3. **UI**: The HTML Board requires an interactive element (e.g., specific "Move & Claim Checkmate" button or a toggle).
**Modified Schema**:
```typescript
finishTurn(
game_id: string,
move: string,
claim_win?: boolean // if true, asserts this move ends the game
)
```
**Recommendation for Spec**: Include `claim_win` as an optional parameter to support this "Explicit Decision" mechanic.
## 7. Analysis: Web Dashboard & Sidecar Server
**Use Case**: When the MCP server starts, it should satisfy "start web server + open browser" to show a game list.
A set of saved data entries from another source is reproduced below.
(** Over distinct valid addresses whose 200 responses carry a payload
    that parses, [fetch_prices_dex] gives an entry to exactly the
    addresses answered with a 200. *)
Lemma fetch_prices_dex_entries (addresses : list string) (log : list request) :
  addresses <> [] -> NoDup addresses ->
  Forall (fun a => is_solana_address a = true) addresses ->
  (forall a, a ∈ addresses -> status_code (net (dex_request a)) = 200%Z ->
             exists j, body (net (dex_request a)) = Some j /\ payload_parses j) ->
  exists t,
    DexScreener.fetch_prices_dex net addresses log
    = (Ret t, (log ++ map dex_request addresses)%list)
    /\ forall a, is_Some (t !! a)
                 <-> a ∈ addresses /\ status_code (net (dex_request a)) = 200%Z.
Proof.
  intros Hne Hnd Hvalid Hok.
  assert (Hitems :
    Forall (fun it => payload_parses (snd it) \/ exists text, snd it = error_marker text)
      (map (fun a => (a, bulk_entry net a)) addresses)).
  { apply Forall_forall. intros [a j] Hin.
    apply list_elem_of_fmap in Hin as (a' & Heq & Ha'). injection Heq as -> ->.
    cbn [snd]. unfold bulk_entry.
    assert (Hv : is_solana_address a' = true)
      by exact (proj1 (Forall_forall _ _) Hvalid a' Ha').
    rewrite Hv.
    destruct (Z.eqb_spec (status_code (net (dex_request a'))) 200) as [Hs|Hs].
    - destruct (Hok a' Ha' Hs) as (j & -> & Hj). left. exact Hj.
    - right. exists "". reflexivity. }
  destruct (price_tokens_entries _ {| tbl := ∅; dex_id := None |} Hitems)
    as (st' & Hrun & Hdom).
  exists (tbl st'). split.
  - unfold DexScreener.fetch_prices_dex, m_bind, m_lift.
    rewrite (validate_token_addresses_ok addresses Hne Hvalid).
    rewrite call_api_bulk_entries; [|exact Hne|exact Hnd|].
    + unfold DexScreener.run_locals. rewrite Hrun. unfold m_ret.
      rewrite (bulk_requests_valid addresses Hvalid). reflexivity.
    + intros a Ha _ Hs. destruct (Hok a Ha Hs) as (j & -> & _). discriminate.
  - intros a. rewrite Hdom. cbn [tbl]. rewrite lookup_empty. split.
    + intros [H|(j & Hin & Hp)]; [destruct H; discriminate|].
      apply list_elem_of_fmap in Hin as (a' & Heq & Ha'). injection Heq as -> ->.
      split; [exact Ha'|]. unfold bulk_entry in Hp.
      assert (Hv : is_solana_address a' = true)
        by exact (proj1 (Forall_forall _ _) Hvalid a' Ha').
      rewrite Hv in Hp.
      destruct (Z.eqb_spec (status_code (net (dex_request a'))) 200) as [Hs|Hs];
        [exact Hs|]. destruct (error_marker_not_payload "" Hp).
    + intros [Ha Hs]. right. destruct (Hok a Ha Hs) as (j & Hb & Hj).
      exists j. split; [|exact Hj]. apply list_elem_of_fmap. exists a.
      split; [|exact Ha]. unfold bulk_entry.
      assert (Hv : is_solana_address a = true)
        by exact (proj1 (Forall_forall _ _) Hvalid a Ha).
      rewrite Hv.
      rewrite Hs, Hb. reflexivity.
Qed.
End DexPrices.

(** ** The DexScreener client: claims *)

(** C2, counterexample.  With one address that is no address the whole
    batch is aborted; with one address answered by a 500 the result has
    one entry for two addresses, and none for the failing one. *)
Lemma C2_counterexample :
  fst (@DexScreener.fetch_prices_dex plain_runtime one_down [TOKEN_A; NOT_AN_ADDRESS] [])
  = Raise (InvalidSolanaAddress NOT_AN_ADDRESS)
  /\ match fst (@DexScreener.fetch_prices_dex plain_runtime one_down [TOKEN_A; TOKEN_B] []) with
     | Ret t => size t = 1 /\ t !! TOKEN_B = None
     | Raise _ => False
     end.
Proof. split; [vm_compute; reflexivity|]. vm_compute. split; reflexivity. Qed.

Lemma example_payload_parses : @payload_parses plain_runtime example_payload.
Proof.
  eexists _, _. split; [reflexivity|]. split; [reflexivity|].
  repeat constructor; eexists; vm_compute; reflexivity.
Defined.

(** C7, counterexample.  The overview of the BirdEye client, given the
    empty string, raises [InvalidSolanaAddress], not [NoPositionsError]. *)
Lemma C7_counterexample :
  fst (@BirdEye.fetch_token_overview plain_runtime (always 200 JNull) "" fresh_world)
  = Raise (InvalidSolanaAddress "Invalid Solana address: ")
  /\ forall msg,
       fst (@BirdEye.fetch_token_overview plain_runtime (always 200 JNull) "" fresh_world)
       <> Raise (NoPositionsError msg).
Proof. split; [reflexivity|]. intros msg. discriminate. Qed.

(** C7, amended.  Every operation of either client that takes a list of
    addresses fails with [NoPositionsError] on the empty list, and the
    overview of the BirdEye client fails with [InvalidSolanaAddress] on
    the empty string, each before any request is sent and before
    anything is parsed or printed. *)
Theorem C7_empty_input_fails_first {rt : Runtime} (net : transport)
    (w : BirdEye.world) (log : list request) :
  BirdEye.fetch_prices net [] w = (Raise (NoPositionsError (Some "No tokens provided")), w)
  /\ DexScreener.fetch_prices_dex net [] log
     = (Raise (NoPositionsError (Some "Token addresses list is empty")), log)
  /\ DexScreener._call_api_bulk net [] log
     = (Raise (NoPositionsError (Some "Token addresses list is empty")), log)
  /\ DexScreener._validate_token_addresses []
     = Raise (NoPositionsError (Some "Token addresses list is empty"))
  /\ BirdEye.fetch_token_overview net "" w
     = (Raise (InvalidSolanaAddress "Invalid Solana address: "), w).
Proof. repeat split. Qed.

(** The single-address operations of the DexScreener client send nothing
    for an address that is not valid, the empty string included. *)
Lemma dex_overview_invalid {rt : Runtime} (net : transport) (address : string)
    (log : list request) :
  is_solana_address address = false ->
  DexScreener.fetch_token_overview net address log
  = (Raise (InvalidSolanaAddress address), log).
Proof.
  intros Ha. unfold DexScreener.fetch_token_overview, m_bind, m_lift.
  rewrite (validate_token_address_bad address Ha). reflexivity.
Qed.

(** ** The DexScreener client: the overview without pairs *)

(** C9.  When the overview payload of the DexScreener client has no
    pairs (the key is absent, or its value is an empty list or [null]),
    [fetch_token_overview] returns the string ["Pairs Not Found"]: it
    does not raise, and the string is not a table of overviews. *)
Theorem C9_no_pairs_is_not_found {rt : Runtime} (net : transport) (address : string)
    (log : list request) (kv : list (string * json)) :
  is_solana_address address = true ->
  net (dex_request address) = {| status_code := 200; body := Some (JObj kv) |} ->
  pairs_missing kv ->
  DexScreener.fetch_token_overview net address log
  = (Ret (DexScreener.OvText "Pairs Not Found"), (log ++ [dex_request address])%list)
  /\ forall t, DexScreener.OvText "Pairs Not Found" <> DexScreener.OvTable t.
Proof.
  intros Ha Hnet Hp. split; [|discriminate].
  unfold DexScreener.fetch_token_overview, m_bind, m_lift.
  rewrite (validate_token_address_ok _ Ha), (call_api_valid net address log Ha), Hnet.
  cbn. destruct Hp as [-> | [-> | ->]]; reflexivity.
Qed.

Lemma C9_no_pairs_is_not_found_witness :
  is_solana_address TOKEN_A = true
  /\ always 200 empty_payload (dex_request TOKEN_A)
     = {| status_code := 200; body := Some (JObj [("pairs", JArr [])]) |}
  /\ pairs_missing [("pairs", JArr [])]
  /\ @DexScreener.fetch_token_overview plain_runtime (always 200 empty_payload) TOKEN_A []
     = (Ret (DexScreener.OvText "Pairs Not Found"), [dex_request TOKEN_A]).
Proof.
  assert (H1 : is_solana_address TOKEN_A = true) by reflexivity.
  assert (H2 : always 200 empty_payload (dex_request TOKEN_A)
               = {| status_code := 200; body := Some (JObj [("pairs", JArr [])]) |})
    by reflexivity.
  assert (H3 : pairs_missing [("pairs", JArr [])]) by (right; left; reflexivity).
  refine (conj H1 (conj H2 (conj H3 _))).
  exact (proj1 (@C9_no_pairs_is_not_found plain_runtime (always 200 empty_payload)
                  TOKEN_A [] [("pairs", JArr [])] H1 H2 H3)).
Defined.

(** A table is returned only for a payload whose [pairs] is not empty. *)
Lemma dex_overview_table_has_pairs {rt : Runtime} (net : transport) (address : string)
    (log : list request) (t : table DexScreener.TokenOverview) :
  fst (DexScreener.fetch_token_overview net address log) = Ret (DexScreener.OvTable t) ->
  exists payload pairs,
    body (net (dex_request address)) = Some payload
    /\ py_get payload "pairs" JNull = Ret pairs /\ truthy pairs = true.
Proof.
  unfold DexScreener.fetch_token_overview, m_bind, m_lift.
  destruct (is_solana_address address) eqn:Ha.
  - rewrite (validate_token_address_ok _ Ha), (call_api_valid net address log Ha).
    destruct (DexScreener._validate_response _); [|discriminate]. cbn [oc_bind].
    unfold response_json.
    destruct (body (net (dex_request address))) as [payload|]; [|discriminate].
    destruct (py_get payload "pairs" JNull) as [pairs|] eqn:Hp; [|discriminate].
    destruct (truthy pairs) eqn:Ht; [|discriminate].
    intros _. exists payload, pairs. auto.
  - rewrite (validate_token_address_bad _ Ha). discriminate.
Qed.

(** ** The pool selector *)

(** *** The order of the floats *)

Lemma SFltb_rank (a b : spec_float) :
  SFltb a b = true
  <-> exists x y, float_rank a = Some x /\ float_rank b = Some y /\ lex_lt x y.
Proof.
  unfold SFltb, SFcompare.
  destruct a as [[]|[]| |[] ma ea], b as [[]|[]| |[] mb eb]; simpl;
    (split; [intros Hc | intros (x & y & Hx & Hy & Hl)]);
    try discriminate; try reflexivity;
    try (do 2 eexists; split; [reflexivity|split;[reflexivity|]]);
    try (injection Hx as <-; injection Hy as <-);
    try (simpl in *; lia).
  all: try (simpl; destruct (Z.compare_spec ea eb); try discriminate; try lia;
            fold (Pos.compare ma mb) in Hc;
            destruct (Pos.compare_spec ma mb); simpl in *; try discriminate; lia).
  all: simpl in Hl; destruct (Z.compare_spec ea eb); try lia; try reflexivity;
       fold (Pos.compare ma mb); destruct (Pos.compare_spec ma mb); simpl;
       try reflexivity; try lia.
Qed.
**Feasibility: ✅ Confirmed (with considerations)**
### Architecture
- **Dual Interface**:
1. **MCP Interface**: Stdio/SSE handling JSON-RPC.
2. **HTTP Interface**: Sidecar web server (e.g., Flask/FastAPI/Starlette) running on localhost (random or fixed port).
- **Execution**: The MCP server entry point must launch the HTTP server background thread/task on startup (`lifespan` event or `__main__`).
### Mechanism
1. **Startup**:
- Initialize `FastMCP` (or equivalent).
- Start HTTP Server (e.g. `uvicorn.run` in a thread).
- Get Port (e.g., `8080`).
2. **Browser Launch**:
- Use Python `webbrowser` module: `webbrowser.open("http://localhost:8080")`.
- *Note*: This works well on local machines (macOS/Windows/Linux). It may fail silently in headless environments (SSH/Cloud), which is acceptable.
### UX Consideration
- **Auto-Open**: If the server crashes/restarts frequently, the browser popping up repeatedly can be annoying.
- **Mitigation**: Add a logic to only open if not already "running" or check a flag/env var `MCP_DISABLE_BROWSER=1`.
### Integration with Game State
- The Game State manager must be a singleton shared between the MCP Tools context and the HTTP Server endpoints.
- **Endpoints**:
- `GET /`: HTML Dashboard showing list of active games.
- `GET /api/games`: JSON list.
- `GET /game/{id}`: View specific game board (spectator mode).